Il a pourtant dressé un constat comparable à la situation décrite par le ministre de la Ville, déclarant que la « ghettoïsation urbaine » sociale et ethnique de la société française ces vingt dernières années avait donné naissance à des « ghettos sociaux et à une montée de la délinquance dans des noyaux islamistes qui essayent d'utiliser ces problèmes sociaux et de les instrumentaliser ». 

Pas tous d'accord sur l'ampleur du problème

Intervenant cette fois dans l'émission C politique sur France 5, le premier secrétaire du Parti socialiste, Jean-Christophe Cambadélis, a également dénoncé ce discours qui, selon lui, « stigmatise » et « dissout la concorde nationale ».

« Il y a des problèmes et il ne faut pas les fuir », a-t-il observé, mais selon lui « il y a des poches, il y a des immeubles, il y a des rues, mais il n'y a pas des quartiers » dans cette situation.

Le ministre français de l'Économie et des Finances, Michel Sapin, a lui-même insisté sur la « naïveté » présumée de la classe politique belge contre les islamistes, quelques heures seulement après les attentats de Bruxelles. Le premier ministre Manuel Valls avait tout de suite précisé que la France n'avait pas à donner de leçons à la Belgique sur le communautarisme.

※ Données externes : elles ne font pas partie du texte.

(* ===== verification/PayDB.v ===== *)
(** * The payment database and its repositories

    The tables of [migrations/payment] with their constraints, the domain types
    of [service/payment/internal/domain] and the repositories [TransactionRepo]
    and [RefundRepo] of [service/payment/internal/postgres]. *)
From S2P Require Import Prelude Effects Dto Outbox.

(** ** Domain types *)

Record Transaction := mkTransaction {
  tx_ID : string;
  tx_UserID : string;
  tx_BookingID : string;
  tx_EventID : string;
  tx_AmountRupiah : Z;
  tx_Currency : string;
  tx_Status : string;
  tx_Provider : string;
  tx_ProviderRef : string;
  tx_PaymentLinkURL : string;
  tx_CustomerEmail : string;
  tx_RefundStatus : string;
  tx_ExpiresAt : option Z;
  tx_CreatedAt : Z;
  tx_UpdatedAt : Z;
}.

Definition StatusInitiated : string := "initiated".
Definition StatusPending : string := "pending".
Definition StatusCompleted : string := "completed".
Definition StatusExpired : string := "expired".
Definition GatewayExpiredReason : string := "gateway_expired".
Definition ActiveStatuses : list string := [StatusInitiated; StatusPending].

Record RefundRequest := mkRefundRequest {
  rf_ID : string;
  rf_EventID : string;
  rf_BookingID : string;
  rf_TransactionID : string;
  rf_CustomerEmail : string;
  rf_AmountRupiah : Z;
  rf_Currency : string;
  rf_Status : string;
  rf_Reason : string;
  rf_ProviderRef : string;
  rf_IdempotencyKey : string;
}.

Definition RefundPending : string := "pending".
Definition RefundProcessing : string := "processing".
Definition RefundSucceeded : string := "succeeded".
Definition RefundFailed : string := "failed".

Record SessionResult := mkSessionResult {
  sr_ProviderRef : string;
  sr_PaymentLinkURL : string;
  sr_ExpiresAt : Z;
}.

Definition ErrTransactionNotFound : error := Sentinel "transaction not found".
Definition ErrAlreadyProcessed : error := Sentinel "transaction already processed".
Definition ErrTransactionExpired : error := Sentinel "booking has expired".
Definition ErrGatewayUnavailable : error := Sentinel "payment gateway unavailable".

#[export] Instance Transaction_eq_dec : EqDecision Transaction.
Proof. solve_decision. Defined.
#[export] Instance RefundRequest_eq_dec : EqDecision RefundRequest.
Proof. solve_decision. Defined.

(** ** Tables *)

Record PayDB := mkPayDB {
  transactions : gmap string Transaction;
  refund_requests : gmap string RefundRequest;
  pay_outbox : outboxTable;
}.

Definition set_transactions m (d : PayDB) : PayDB := mkPayDB m (refund_requests d) (pay_outbox d).
Definition set_refunds m (d : PayDB) : PayDB := mkPayDB (transactions d) m (pay_outbox d).

#[export] Instance PayDB_outbox : HasOutbox PayDB.
Proof.
  refine {| get_outbox := pay_outbox;
    set_outbox ob d := mkPayDB (transactions d) (refund_requests d) ob |};
  by intros; try destruct d.
Defined.

Definition txn_check (t : Transaction) : bool :=
  bool_decide (0 ≤ tx_AmountRupiah t) &&
  bool_decide (tx_Status t ∈ ["initiated"; "pending"; "completed"; "expired"]) &&
  bool_decide (tx_RefundStatus t ∈ ["none"; "pending"; "success"]).
Definition refund_check (r : RefundRequest) : bool :=
  bool_decide (0 ≤ rf_AmountRupiah r) &&
  bool_decide (rf_Status r ∈ ["pending"; "processing"; "succeeded"; "failed"]).

(** ** Statements *)

Definition txn_row (now : Z) (t : Transaction) : Transaction :=
  mkTransaction (tx_ID t) (tx_UserID t) (tx_BookingID t) (tx_EventID t) (tx_AmountRupiah t)
    (tx_Currency t) (tx_Status t) (tx_Provider t) (tx_ProviderRef t) (tx_PaymentLinkURL t)
    (tx_CustomerEmail t) (tx_RefundStatus t) (pg_timestamp <$> tx_ExpiresAt t) now now.

Definition has_booking (bookingID : string) (t : Transaction) : bool :=
  bool_decide (tx_BookingID t = bookingID).

(** [INSERT INTO transactions]: [id] and [booking_id] are unique. *)
Definition insert_txn (t : Transaction) : stmt PayDB unit := λ now d,
  let row := txn_row now t in
  if negb (txn_check row) then (d, Err check_violation)
  else if bool_decide (is_Some (transactions d !! tx_ID t)) ||
          negb (bool_decide (rows (has_booking (tx_BookingID t)) (transactions d) = []))
  then (d, Err unique_violation)
  else (set_transactions (<[tx_ID t := row]> (transactions d)) d, Ok ()).

Definition with_status_ref (status ref : string) (now : Z) (t : Transaction) : Transaction :=
  mkTransaction (tx_ID t) (tx_UserID t) (tx_BookingID t) (tx_EventID t) (tx_AmountRupiah t)
    (tx_Currency t) status (tx_Provider t) ref (tx_PaymentLinkURL t)
    (tx_CustomerEmail t) (tx_RefundStatus t) (tx_ExpiresAt t) (tx_CreatedAt t) now.
Definition with_session (ref link : string) (now : Z) (t : Transaction) : Transaction :=
  mkTransaction (tx_ID t) (tx_UserID t) (tx_BookingID t) (tx_EventID t) (tx_AmountRupiah t)
    (tx_Currency t) (tx_Status t) (tx_Provider t) ref link
    (tx_CustomerEmail t) (tx_RefundStatus t) (tx_ExpiresAt t) (tx_CreatedAt t) now.
Definition with_refund_status (rs : string) (now : Z) (t : Transaction) : Transaction :=
  mkTransaction (tx_ID t) (tx_UserID t) (tx_BookingID t) (tx_EventID t) (tx_AmountRupiah t)
    (tx_Currency t) (tx_Status t) (tx_Provider t) (tx_ProviderRef t) (tx_PaymentLinkURL t)
    (tx_CustomerEmail t) rs (tx_ExpiresAt t) (tx_CreatedAt t) now.

(** [UPDATE transactions SET ..., updated_at=NOW() WHERE id=$n AND cond], with
    the number of rows. *)
Definition update_txn (id : string) (cond : Transaction → bool)
    (g : Z → Transaction → Transaction) : stmt PayDB Z := λ now d,
  match transactions d !! id with
  | Some t =>
      if cond t then
        if txn_check (g now t)
        then (set_transactions (<[id := g now t]> (transactions d)) d, Ok 1)
        else (d, Err check_violation)
      else (d, Ok 0)
  | None => (d, Ok 0)
  end.

(** [status IN ('initiated','pending')]. *)
Definition txn_active (t : Transaction) : bool := bool_decide (tx_Status t ∈ ActiveStatuses).

Definition same_key (key : string) (r : RefundRequest) : bool :=
  bool_decide (rf_IdempotencyKey r = key).

(** [INSERT INTO refund_requests ... ON CONFLICT (idempotency_key) DO NOTHING]. *)
Definition insert_refund (r : RefundRequest) : stmt PayDB unit := λ _ d,
  if negb (refund_check r) then (d, Err check_violation)
  else if negb (bool_decide (rows (same_key (rf_IdempotencyKey r)) (refund_requests d) = []))
  then (d, Ok ())
  else if bool_decide (is_Some (refund_requests d !! rf_ID r)) then (d, Err unique_violation)
  else if bool_decide (is_Some (transactions d !! rf_TransactionID r))
  then (set_refunds (<[rf_ID r := r]> (refund_requests d)) d, Ok ())
  else (d, Err foreign_key_violation).

(** [expires_at IS NOT NULL AND expires_at <= $1]. *)
Definition overdue (now : Z) (t : Transaction) : bool :=
  match tx_ExpiresAt t with
  | Some e => bool_decide (e ≤ pg_timestamp now)
  | None => false
  end.

(** ** The repositories *)

Section repos.
Context {X : Type → Type}.
Local Abbreviation M := (prog (eff PayDB X)).

Definition TransactionRepo_Create (txn : Transaction) : M (res unit) := sql (insert_txn txn).

Definition TransactionRepo_FindByID (id : string) : M (res Transaction) :=
  sql (query (λ d, row_or_error (transactions d !! id))).

(** [ORDER BY created_at DESC LIMIT 1]. *)
Definition txn_of_booking (bookingID : string) (d : PayDB) : option Transaction :=
  head (order_by_desc tx_CreatedAt (rows (has_booking bookingID) (transactions d))).

Definition TransactionRepo_FindByBookingID (bookingID : string) : M (res Transaction) :=
  sql (query (λ d, row_or_error (txn_of_booking bookingID d))).

Definition TransactionRepo_UpdateStatus (id status ref : string) : M (res unit) :=
  _ ←? sql (update_txn id (λ _, true) (with_status_ref status ref)); Ret (Ok ()).

Definition TransactionRepo_TransitionIfActive (id status ref : string) : M (res bool) :=
  n ←? sql (update_txn id txn_active (with_status_ref status ref));
  Ret (Ok (bool_decide (0 < n))).

Definition TransactionRepo_TransitionIfInitiated (id status ref : string) : M (res bool) :=
  n ←? sql (update_txn id (λ t, bool_decide (tx_Status t = "initiated"))
              (with_status_ref status ref));
  Ret (Ok (bool_decide (0 < n))).

Definition TransactionRepo_UpdateSession (id ref link : string) : M (res unit) :=
  _ ←? sql (update_txn id (λ _, true) (with_session ref link)); Ret (Ok ()).

Definition TransactionRepo_UpdateRefundStatus (id rs : string) : M (res unit) :=
  _ ←? sql (update_txn id (λ _, true) (with_refund_status rs)); Ret (Ok ()).

Definition TransactionRepo_ListByUser (userID : string) : M (res (list Transaction)) :=
  sql (query (A := list Transaction) (λ d, Ok (order_by_desc tx_CreatedAt
    (rows (λ t, bool_decide (tx_UserID t = userID)) (transactions d))))).

Definition TransactionRepo_ListByEventID (eventID : string) : M (res (list Transaction)) :=
  sql (query (A := list Transaction) (λ d, Ok (order_by_desc tx_CreatedAt
    (rows (λ t, bool_decide (tx_EventID t = eventID)) (transactions d))))).

Definition TransactionRepo_ListActiveExpired (now limit : Z) : M (res (list Transaction)) :=
  sql (query (A := list Transaction) (λ d,
    if bool_decide (limit < 0) then Err (PgError "2201W")
    else Ok (take (Z.to_nat limit) (order_by (λ t, default 0 (tx_ExpiresAt t))
      (rows (λ t, txn_active t && overdue now t) (transactions d)))))).

Definition RefundRepo_Create (refund : RefundRequest) : M (res unit) := sql (insert_refund refund).
End repos.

« Nous aussi, en France, nous avons des quartiers qui sont sous l'emprise à la fois des trafiquants de drogue et des réseaux islamistes et salafistes », avait-il alors indiqué sur Europe 1.

« Il y a l'équivalent de Molenbeek en France, dans certains quartiers », avait estimé le même jour Bruno Le Maire, député et candidat de la primaire de la droite et du centre pour l'élection présidentielle de 2017.

L'expression de « Molenbeek français » a également été utilisée par le député de l'Yonne, Guillaume Larrivé, à propos d'Argenteuil, au moment où une opération antiterroriste était en cours dans cette ville du Val-d'Oise.

« Ces derniers jours, on a dit tout et n'importe quoi sur Argenteuil », mais cette ville « n'est pas et ne sera jamais Molenbeek », a pour sa part répliqué le maire de la ville, Georges Mothron, dans un billet sur son blogue et émaillé de piques à l'encontre de Guillaume Larrivé.

« Il est facile de dénoncer et de faire de petites phrases sur un plateau télé pour faire le buzz, mais il est plus difficile d'agir au quotidien sur le terrain pour faire avancer les choses dans le bon sens », relève-t-il en soulignant que les habitants de Sevran « sont tout sauf l'image que des politiques plus habitués aux salons qu'au terrain veulent bien en donner ».

La députée européenne Rachida Dati avait aussi affirmé avoir observé en France des « terreaux » de radicalisation lors d'un entretien au Journal du dimanche.